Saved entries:
--------------------
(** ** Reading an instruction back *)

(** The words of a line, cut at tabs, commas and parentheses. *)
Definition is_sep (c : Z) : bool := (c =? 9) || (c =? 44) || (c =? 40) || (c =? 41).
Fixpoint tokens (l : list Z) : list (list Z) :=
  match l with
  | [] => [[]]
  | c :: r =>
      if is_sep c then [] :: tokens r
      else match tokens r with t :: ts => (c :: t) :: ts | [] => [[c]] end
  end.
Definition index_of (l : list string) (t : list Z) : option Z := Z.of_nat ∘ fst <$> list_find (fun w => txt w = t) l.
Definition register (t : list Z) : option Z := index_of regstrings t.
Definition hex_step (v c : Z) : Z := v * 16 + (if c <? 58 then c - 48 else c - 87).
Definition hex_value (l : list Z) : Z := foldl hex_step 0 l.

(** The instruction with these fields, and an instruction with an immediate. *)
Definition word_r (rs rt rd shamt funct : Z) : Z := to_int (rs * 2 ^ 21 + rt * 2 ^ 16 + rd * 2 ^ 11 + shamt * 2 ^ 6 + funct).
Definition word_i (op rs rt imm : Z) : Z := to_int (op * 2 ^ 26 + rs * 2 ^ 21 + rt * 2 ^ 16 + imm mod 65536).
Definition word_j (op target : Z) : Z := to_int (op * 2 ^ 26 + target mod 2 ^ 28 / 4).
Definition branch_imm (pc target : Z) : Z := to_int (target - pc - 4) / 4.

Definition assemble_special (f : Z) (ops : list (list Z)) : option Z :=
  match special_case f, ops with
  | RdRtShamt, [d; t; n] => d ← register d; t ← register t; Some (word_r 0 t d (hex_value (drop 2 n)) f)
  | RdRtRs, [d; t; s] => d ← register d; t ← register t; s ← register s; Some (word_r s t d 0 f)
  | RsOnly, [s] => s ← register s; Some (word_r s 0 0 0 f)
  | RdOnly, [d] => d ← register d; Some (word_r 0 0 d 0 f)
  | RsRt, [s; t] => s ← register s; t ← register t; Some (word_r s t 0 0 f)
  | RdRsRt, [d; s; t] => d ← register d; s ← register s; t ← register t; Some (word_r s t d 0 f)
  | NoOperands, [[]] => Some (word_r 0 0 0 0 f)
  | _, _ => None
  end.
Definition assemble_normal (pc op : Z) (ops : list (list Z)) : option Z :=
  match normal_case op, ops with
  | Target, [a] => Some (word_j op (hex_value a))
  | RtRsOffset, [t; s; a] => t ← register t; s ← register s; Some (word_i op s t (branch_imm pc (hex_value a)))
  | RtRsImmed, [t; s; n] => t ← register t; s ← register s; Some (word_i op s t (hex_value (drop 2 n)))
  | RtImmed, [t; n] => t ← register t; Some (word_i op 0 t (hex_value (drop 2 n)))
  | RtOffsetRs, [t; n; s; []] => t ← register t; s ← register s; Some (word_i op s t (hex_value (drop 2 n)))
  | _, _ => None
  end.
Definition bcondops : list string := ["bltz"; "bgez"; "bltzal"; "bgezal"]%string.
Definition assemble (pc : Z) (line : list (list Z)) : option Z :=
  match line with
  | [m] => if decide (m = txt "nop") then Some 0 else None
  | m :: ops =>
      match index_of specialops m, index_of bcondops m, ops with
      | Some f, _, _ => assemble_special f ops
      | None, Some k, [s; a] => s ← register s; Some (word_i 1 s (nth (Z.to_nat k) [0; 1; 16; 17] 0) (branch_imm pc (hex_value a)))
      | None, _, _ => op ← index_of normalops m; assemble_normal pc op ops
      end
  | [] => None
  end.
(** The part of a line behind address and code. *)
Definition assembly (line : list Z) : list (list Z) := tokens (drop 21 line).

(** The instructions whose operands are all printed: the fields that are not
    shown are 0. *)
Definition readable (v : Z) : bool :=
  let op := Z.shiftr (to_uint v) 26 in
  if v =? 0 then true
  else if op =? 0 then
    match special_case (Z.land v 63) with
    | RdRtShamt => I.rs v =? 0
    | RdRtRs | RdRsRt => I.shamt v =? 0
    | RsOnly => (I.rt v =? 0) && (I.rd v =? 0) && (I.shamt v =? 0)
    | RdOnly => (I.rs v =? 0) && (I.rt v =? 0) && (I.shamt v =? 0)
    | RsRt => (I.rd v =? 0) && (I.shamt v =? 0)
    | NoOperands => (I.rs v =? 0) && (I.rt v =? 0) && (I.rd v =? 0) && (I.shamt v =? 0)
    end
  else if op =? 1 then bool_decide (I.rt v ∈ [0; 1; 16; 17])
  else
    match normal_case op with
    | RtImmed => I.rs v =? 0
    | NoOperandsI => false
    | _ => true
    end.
--------------------
**TASK INSTRUCTIONS:**
Using the records above, copy every line that has the word "drop" in it.

**ANSWER BOX:**
  | RdRtShamt, [d; t; n] => d ← register d; t ← register t; Some (word_r 0 t d (hex_value (drop 2 n)) f)
  | RtRsImmed, [t; s; n] => t ← register t; s ← register s; Some (word_i op s t (hex_value (drop 2 n)))
  | RtImmed, [t; n] => t ← register t; Some (word_i op 0 t (hex_value (drop 2 n)))
  | RtOffsetRs, [t; n; s; []] => t ← register t; s ← register s; Some (word_i op s t (hex_value (drop 2 n)))
Definition assembly (line : list Z) : list (list Z) := tokens (drop 21 line).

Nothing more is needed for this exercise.